Privacy is a “tough balance,” he added. “And I don’t think that the country or the government’s found the right balance. I think they erred too much on the collect everything side.”
While the Obama administration has seemed committed to “moving that pendulum back,” Cook tried to differentiate Apple from companies like Google — which partly use people’s online activity to market ads to them.
“We’ve taken a very different view of this than a lot of other companies have,” he said. “I think everyone has to ask: How do companies make their money?”
“Follow their money, and if they’re making money mainly by collecting gobs of personal data, I think you have a right to be worried,” he added.
Cook’s company came under fire in recent weeks, after a number of celebrities’ intimate photos were stolen off of its iCloud storage service.

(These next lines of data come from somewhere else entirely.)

(** [while position < filesystem_end]; every round takes at least one block. *)
Fixpoint bitmap_loop (fuel : nat) (t : group_tables) (filesystem_end position : Z) (y : tally) : result (tally * Z) :=
  if filesystem_end <=? position then Ok (y, position) else
  match fuel with
  | O => raise OutOfFuel "bitmap_loop"
  | S fuel' =>
      let relative := position - g_first_data g in
      let group := relative / g_blocks_per_group g in
      let within := relative mod g_blocks_per_group g in
      len ← py_get (t_lengths t) group;
      let take := Z.min (filesystem_end - position) (len - within) in
      bitmap ← py_get (t_bitmaps t) group;
      y ← match bitmap with
          | None => Ok (mkTally (y_free y) (y_used y) (y_unknown y + take) (y_outside y))
          | Some data =>
              set_bits ← count_set_bits data within (within + take);
              Ok (mkTally (y_free y + (take - set_bits)) (y_used y + set_bits) (y_unknown y) (y_outside y))
          end;
      bitmap_loop fuel' t filesystem_end (position + take) y
  end.

Definition map_cell (t : group_tables) (cell_count cell_index : Z) : result (cell * Z) :=
  let start := (cell_index * g_physical_blocks g) / cell_count in
  let end_ex := ((cell_index + 1) * g_physical_blocks g) / cell_count in
  let skipped := if start <? g_first_data g then Z.min end_ex (g_first_data g) - start else 0 in
  let position := start + skipped in
  let filesystem_end := Z.min end_ex (g_total_blocks g) in
  '(y, position) ← bitmap_loop (Z.to_nat (filesystem_end - position)) t filesystem_end position (mkTally 0 0 skipped 0);
  let outside := y_outside y + (if position <? end_ex then end_ex - position else 0) in
  Ok (Cell start (end_ex - 1) (y_free y) (y_used y) (y_unknown y) 0 0 0, outside).

Record ext_map := mkExtMap {
  em_filesystem : string; em_unit_size : Z; em_total_units : Z; em_filesystem_units : Z; em_cell_count : Z;
  em_total_bytes : Z; em_filesystem_bytes : Z; em_outside_bytes : Z; em_free_bytes : Z; em_used_bytes : Z; em_unknown_bytes : Z;
  em_cells : list (cell * Z); em_details : details; em_files : option file_counts
}.

Definition map_cells (t : group_tables) (cells : Z) : result (list (cell * Z)) :=
  let cell_count := Z.max 1 (Z.min cells (g_physical_blocks g)) in
  mapM_result (map_cell t cell_count) (py_range 0 cell_count).

Definition base_map (out : list (cell * Z)) : ext_map :=
  let unit := g_block_size g in
  let outside_total := zsum (map snd out) in
  mkExtMap (_filesystem_name (g_compat g) (g_incompat g)) unit (g_physical_blocks g) (g_total_blocks g) (py_len out)
    (g_physical_blocks g * unit) (g_total_blocks g * unit) (outside_total * unit)
    (zsum (map (fun c => c_free c.1) out) * unit) (zsum (map (fun c => c_used c.1) out) * unit) (zsum (map (fun c => c_unknown c.1) out) * unit)
    out
    [("block_size", JInt unit); ("groups", JInt groups); ("physical_blocks", JInt (g_physical_blocks g)); ("filesystem_blocks", JInt (g_total_blocks g));
     ("outside_filesystem_blocks", JInt outside_total); ("inode_size", JInt (g_inode_size g))]
    None.

Definition with_details (m : ext_map) (cells : list cell) (dets : details) (files : option file_counts) : ext_map :=
  mkExtMap (em_filesystem m) (em_unit_size m) (em_total_units m) (em_filesystem_units m) (em_cell_count m) (em_total_bytes m)
    (em_filesystem_bytes m) (em_outside_bytes m) (em_free_bytes m) (em_used_bytes m) (em_unknown_bytes m)
    (zip cells (map snd (em_cells m))) (em_details m ++ dets) files.

Definition no_scan (m : ext_map) (note : string) : ext_map :=
  with_details m (map fst (em_cells m)) [("fragmentation_available", JBool false); ("fragmentation_note", JStr note)] None.

Definition finish_map (m : ext_map) (t : group_tables) : result ext_map :=
  if has_flag (g_ro_compat g) _EXT4_FEATURE_RO_COMPAT_BIGALLOC then Ok (no_scan m "ext bigalloc fragmentation scanning is not yet supported") else
  if has_flag (g_incompat g) _EXT4_FEATURE_INCOMPAT_META_BG then Ok (no_scan m "ext meta_bg fragmentation scanning is not yet supported") else
  match _scan_fragmentation (t_descriptors t) with
  | Raise e => if decide (exn_kind e = BackendError) then Ok (no_scan m (exn_msg e)) else Raise e
  | Ok s =>
      let '(cells1, fragmented_blocks) := overlay_ranges (map fst (em_cells m)) (s_fragmented_ranges s) FFragmented in
      let '(cells2, directory_blocks) := overlay_ranges cells1 (s_directory_ranges s) FDirectory in
      let '(cells3, reserved_blocks) := overlay_ranges cells2 (t_reserved t ++ s_reserved_inode_ranges s) FBad in
      Ok (with_details m cells3
            [("fragmentation_available", JBool true); ("fragmentation_basis", JStr "ext inode allocation and physical extent trees");
             ("inodes_scanned", JInt (s_inodes_scanned s)); ("malformed_inodes", JInt (s_malformed_inodes s));
             ("fragmented_blocks_mapped", JInt fragmented_blocks); ("directory_blocks_mapped", JInt directory_blocks);
             ("reserved_blocks_mapped", JInt reserved_blocks); ("reserved_inode_extents", JInt (py_len (s_reserved_inode_ranges s)))]
            (Some (FileCounts (s_regular_files s) (s_directories s) (s_fragmented_files s) (s_fragmented_directories s)
                     (100 * s_fragmented_files s, Z.max 1 (s_regular_files s)))))
  end.
End backend.

(** ** The backend *)

Definition probe (opened : result reader) : result bool :=
  r ← opened;
  superblock ← reader_read r 1024 1024;
  magic ← u16le superblock 56;
  Ok (magic =? 61267).

(** [x or y] on integers. *)
Definition py_or (x y : Z) : Z := if x =? 0 then y else x.

Definition read_geometry (superblock : bytes) (reader_size : Z) : result geometry :=
  total_inodes ← u32le superblock 0;
  log ← u32le superblock 24;
  let block_size := Z.shiftl 1024 log in
  blocks_lo ← u32le superblock 4;
  compat ← u32le superblock 92;
  incompat ← u32le superblock 96;
  ro_compat ← u32le superblock 100;
  let has_64bit := has_flag incompat _EXT4_FEATURE_INCOMPAT_64BIT in
  blocks_hi ← (if has_64bit then u32le superblock 336 else Ok 0);
  let total_blocks := Z.lor blocks_lo (Z.shiftl blocks_hi 32) in
  let physical_blocks := Z.max total_blocks (reader_size / block_size) in
  first_data ← u32le superblock 20;
  blocks_per_group ← u32le superblock 32;
  inodes_per_group ← u32le superblock 40;
  first_normal ← u32le superblock 84;
  isize ← u16le superblock 88;
  let inode_size := py_or isize 128 in
  dsize ← (if has_64bit then u16le superblock 254 else Ok 32);
  check (total_blocks =? 0) || (blocks_per_group =? 0) || (total_inodes =? 0) || (inodes_per_group =? 0) # BackendError "invalid ext geometry";
  check (block_size <? 1024) || (65536 <? block_size) || negb (Z.land block_size (block_size - 1) =? 0) # BackendError "unsupported ext block size";
  check (inode_size <? 128) || (block_size <? inode_size) || has_flag inode_size 3 # BackendError "unsupported ext inode size";
  Ok (mkGeometry total_inodes block_size total_blocks physical_blocks first_data blocks_per_group inodes_per_group (py_or first_normal 11)
        inode_size (Z.max 32 dsize) has_64bit compat incompat ro_compat).

Definition ext_map_volume (opened : result reader) (cells : Z) : result ext_map :=
  r ← opened;
  superblock ← reader_read r 1024 1024;
  magic ← u16le superblock 56;
  check negb (magic =? 61267) # BackendError "not an ext filesystem";
  g ← read_geometry superblock (reader_size r);
  t ← read_groups r g;
  out ← map_cells g t cells;
  finish_map r g (base_map g out) t.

The theft caused alarm on Capitol Hill, where some lawmakers worried that it could be a sign of deeper problems with the company.
In an earlier segment of the show, however, Cook said that the service was not hacked. In fact, he said, the photos were stolen via a “phishing expedition,” where celebrities were convinced to unknowingly give up their passwords.
“There are lots of bad people that do this. And what we said was, we need to figure out how can we try to protect our customers on this,” he said.
“That’s our top goal, and so we’re working internally about how to bring more awareness to these schemes.”